Background: In view of the low prevalence and high clinical heterogeneity of rare diseases, the multi-center integration of research data encounter challenges. As a structured data governance tool, the minimum data set is expected to solve the contradiction between the standardization of research data and the personalized collection of clinical data in the field of rare diseases.
Objectives: The aim of this paper is to review the current status and development mode of minimum data sets in rare diseases, explore the related challenges and opportunities.
Methods: We conducted searches in PubMed, Embase, Cochrane, CNKI, WANFANG and VIP with‘Rare disease, minimum data set (MDS)’ as keywords.
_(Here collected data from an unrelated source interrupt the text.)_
(** * A five-stage MIPS pipeline simulator (simulator.py)

    Shallow embedding of the simulator's decoder, hazard detector,
    forwarding unit and per-cycle engine, followed by the properties
    stated about them.

    Modelling conventions.
    - Python integers are unbounded: [Z].  Counters that start at 0 and
      are only ever incremented (pc, cycle, instr_executed) are [nat].
    - Python exceptions are the [Raise] outcome of the [exc] monad; a
      raising call yields no state.  The globals that a raising call of
      [pipeline_step] leaves behind are given separately, by
      [globals_after].
    - Converting between integers and text is limited to 4300 decimal
      digits (the interpreter's default [sys.get_int_max_str_digits()]):
      [int] and the f-strings of the log raise ValueError beyond it.
    - An instruction is a Python dict with a fixed set of possible keys;
      it is a record of optional fields, a missing key being [None].
    - Dicts are mutable objects shared between latches: the latches hold
      references into an object store ([heap]); the module-level [NOP]
      dict lives at reference [NOP_ref].
    - Text is a [string] of code points below 256. *)

From Stdlib Require Import ZArith Bool Ascii String Lia.
From stdpp Require Import base option list gmap strings.

Local Open Scope string_scope.
Local Open Scope Z_scope.

(** ** Python primitives *)

Module Py.

Inductive exn : Set := IndexError | KeyError | ValueError | TypeError.

Inductive exc (A : Type) : Type :=
| Ret (a : A)
| Raise (e : exn).
Arguments Ret {A} a.
Arguments Raise {A} e.

#[export] Instance exc_ret : MRet exc := fun A a => Ret a.
#[export] Instance exc_bind : MBind exc := fun A B f m =>
  match m with
  | Ret a => f a
  | Raise e => Raise e
  end.
#[export] Instance exc_fmap : FMap exc := fun A B f m =>
  match m with
  | Ret a => Ret (f a)
  | Raise e => Raise e
  end.

Definition raises {A} (m : exc A) : bool :=
  match m with Ret _ => false | Raise _ => true end.

(** [d[k]] on a key that may be missing. *)
Definition subscript {A} (field : option A) : exc A :=
  match field with
  | Some v => Ret v
  | None => Raise KeyError
  end.
(** C3, at a failing input.  On the sample survey, whose dates are
    text, with the gender selection emptied: the three multiselects are
    rendered, no row is left, the bounds of the date column are missing
    and the slider refuses them.  The filters raise, and the run of the
    script shows the error instead of an empty table. *)
Theorem empty_selection_ends_in_error :
  let w := holding Sample.nobody in
  let run := apply_filters Sample.read_date w (Sample.loaded Sample.survey) in
  let final := main Sample.read_date w (Some "csv"%string)
                    (Ok Sample.survey) in
  accepted Sample.nobody gender = [] /\
  role_index Sample.survey gender = Some 1 /\
  exists e,
    fst run = Raise e /\
    page (snd run)
    = [Multiselect income [Str "low"; Str "high"] [Str "low"; Str "high"];
       Multiselect gender [Str "f"; Str "m"] [Str "f"; Str "m"];
       Multiselect region [] []]%string /\
    In (ErrorBox e) (page final) /\
    forall data, ~ In (DataframeView data) (page final).
Proof.
  cbv zeta. split; [reflexivity|]. split; [reflexivity|].
  exists StreamlitAPIException.
  split; [vm_compute; reflexivity|]. split; [vm_compute; reflexivity|].
  split.
  - vm_compute. tauto.
  - intros data. vm_compute. intuition discriminate.
Qed.

(** C7. Narrowing the settings never adds rows.  Take two runs of the
    filters over one table, each with its own reading of the dates, in
    which the widgets return [F] and [F'], the slider of the second
    refusing dates as that of Streamlit does.  If [F'] accepts no value
    that [F] refuses and its range lies within that of [F], then
    whenever both runs yield a table, the table under [F'] has at most
    as many rows as the table under [F]. *)
Theorem narrowing_never_adds_rows (parse parse' : value -> option Z)
        (w w' : Widgets) (F F' : FilterSpec) (s t s1 t1 : state)
        (d d1 d1' : DataFrame) :
  frame s = Some d -> frame t = Some d ->
  dates_refused w' ->
  returns parse w d F -> returns parse' w' d F' ->
  narrows F' F ->
  apply_filters parse w s = (Ok tt, s1) ->
  apply_filters parse' w' t = (Ok tt, t1) ->
  frame s1 = Some d1 -> frame t1 = Some d1' ->
  length (rows d1') <= length (rows d1).
Proof.
  intros Hd Hd' Hw' HF HF' (Hacc & Hlo & Hhi) Hrun Hrun' H1 H1'.
  assert (Hcase : role_index d time = None \/
                  exists i, role_index d time = Some i)
    by (destruct (role_index d time); eauto).
  assert (Htext : (exists i, role_index d time = Some i /\
                             is_text d i = true) \/
                  (forall i, role_index d time = Some i ->
                             is_text d i = false)).
  { destruct Hcase as [Hn|[i Hi]].
    - right. intros i Hi. congruence.
    - destruct (is_text d i) eqn:E; [left; eauto|].
      right. intros j Hj. congruence. }
  destruct Htext as [(i & Hi & Ht)|Hplain].
  { rewrite (@text_run_empty parse' w' t t1 d d1' i Hw' Hd' Hi Ht Hrun' H1').
    cbn. lia. }
  rewrite (@returns_view parse w s s1 d F Hd Hrun HF) in H1.
  injection H1 as <-.
  rewrite (@returns_view parse' w' t t1 d F' Hd' Hrun' HF') in H1'.
  injection H1' as <-.
  unfold filtered_view. cbn [rows]. rewrite !length_map.
  apply filter_length_mono. intros row _. unfold accepts.
  rewrite !andb_true_iff. intros [[[Hi Hg] Hr] Ht].
  assert (Hrole : forall r, accepts_role F' d r row = true ->
                            accepts_role F d r row = true).
  { intros r. unfold accepts_role. destruct (role_index d r); auto. }
  repeat split; auto.
  revert Ht. unfold accepts_time.
  destruct (role_index d time) as [i|]; auto.
  unfold time_value. rewrite (Hplain i eq_refl).
  rewrite !andb_true_iff. intros [Hna Hin]. split; [exact Hna|].
  apply in_range_bounds in Hin as [Ha Hb]. unfold in_range.
  destruct Hlo as [<-|Hlo], Hhi as [<-|Hhi].
  - now rewrite Ha, Hb.
  - now rewrite Ha, (@value_le_trans _ _ _ Hb Hhi).
  - now rewrite (@value_le_trans _ _ _ Hlo Ha), Hb.
  - now rewrite (@value_le_trans _ _ _ Hlo Ha), (@value_le_trans _ _ _ Hb Hhi).
Qed.

Lemma narrowing_never_adds_rows_witness :
  exists d1 d1',
    frame (snd (apply_filters Sample.read_date (holding Sample.wide)
                              (Sample.loaded Sample.census))) = Some d1 /\
    frame (snd (apply_filters Sample.read_date (holding Sample.narrow)
                              (Sample.loaded Sample.census))) = Some d1' /\
    length (rows d1) = 4 /\ length (rows d1') = 2 /\
    length (rows d1') <= length (rows d1).
Proof.
  eexists. eexists. split; [vm_compute; reflexivity|].
  split; [vm_compute; reflexivity|]. split; [reflexivity|].
  split; [reflexivity|].
  apply (@narrowing_never_adds_rows Sample.read_date Sample.read_date
           (holding Sample.wide) (holding Sample.narrow)
           Sample.wide Sample.narrow
           (Sample.loaded Sample.census) (Sample.loaded Sample.census)
           (snd (apply_filters Sample.read_date (holding Sample.wide)
                               (Sample.loaded Sample.census)))
           (snd (apply_filters Sample.read_date (holding Sample.narrow)
                               (Sample.loaded Sample.census)))
           Sample.census).
  - reflexivity.
  - reflexivity.
  - apply holding_refuses_dates.
  - vm_compute. repeat split. exists (Int 2019), (Int 2021). repeat split.
  - vm_compute. repeat split. exists (Int 2019), (Int 2020). repeat split.
  - split; [|split].
    + intros r v. destruct r; cbn; intros H;
        repeat (apply orb_true_iff in H; destruct H as [H|H]);
        try discriminate; rewrite H; rewrite ?orb_true_r; reflexivity.
    + vm_compute. auto.
    + vm_compute. auto.
  - vm_compute. reflexivity.
  - vm_compute. reflexivity.
  - vm_compute. reflexivity.
  - vm_compute. reflexivity.
Defined.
Results: A total of 3,923 literatures were retrieved. After deduplication and screening, 49 literatures were obtained, including 28 literatures with minimum data set related to rare diseases and 21 literatures with minimum data set. In the field of rare diseases, the minimum data set is mainly used for the standardized collection and using of research data. Based on the current experience, this paper summarizes the process and some key points of developing the minimum data sets related to rare diseases.
Conclusions: Currently, there are still some challenges in the development, data collection and processing of rare disease-related minimum data sets, such as difficult coordination of project variables, difficult control of data quality, and difficult guarantee of data security. However, there are also opportunities for their development: the government and society are paying increasing attention, big data contributes to rare disease research, and the demand for linkage of production and research is growing. In the future, it is promising to utilize the minimum data sets to promote research on rare diseases by integrating the characteristics of the big data era and collaborating with the government, enterprises and other parties.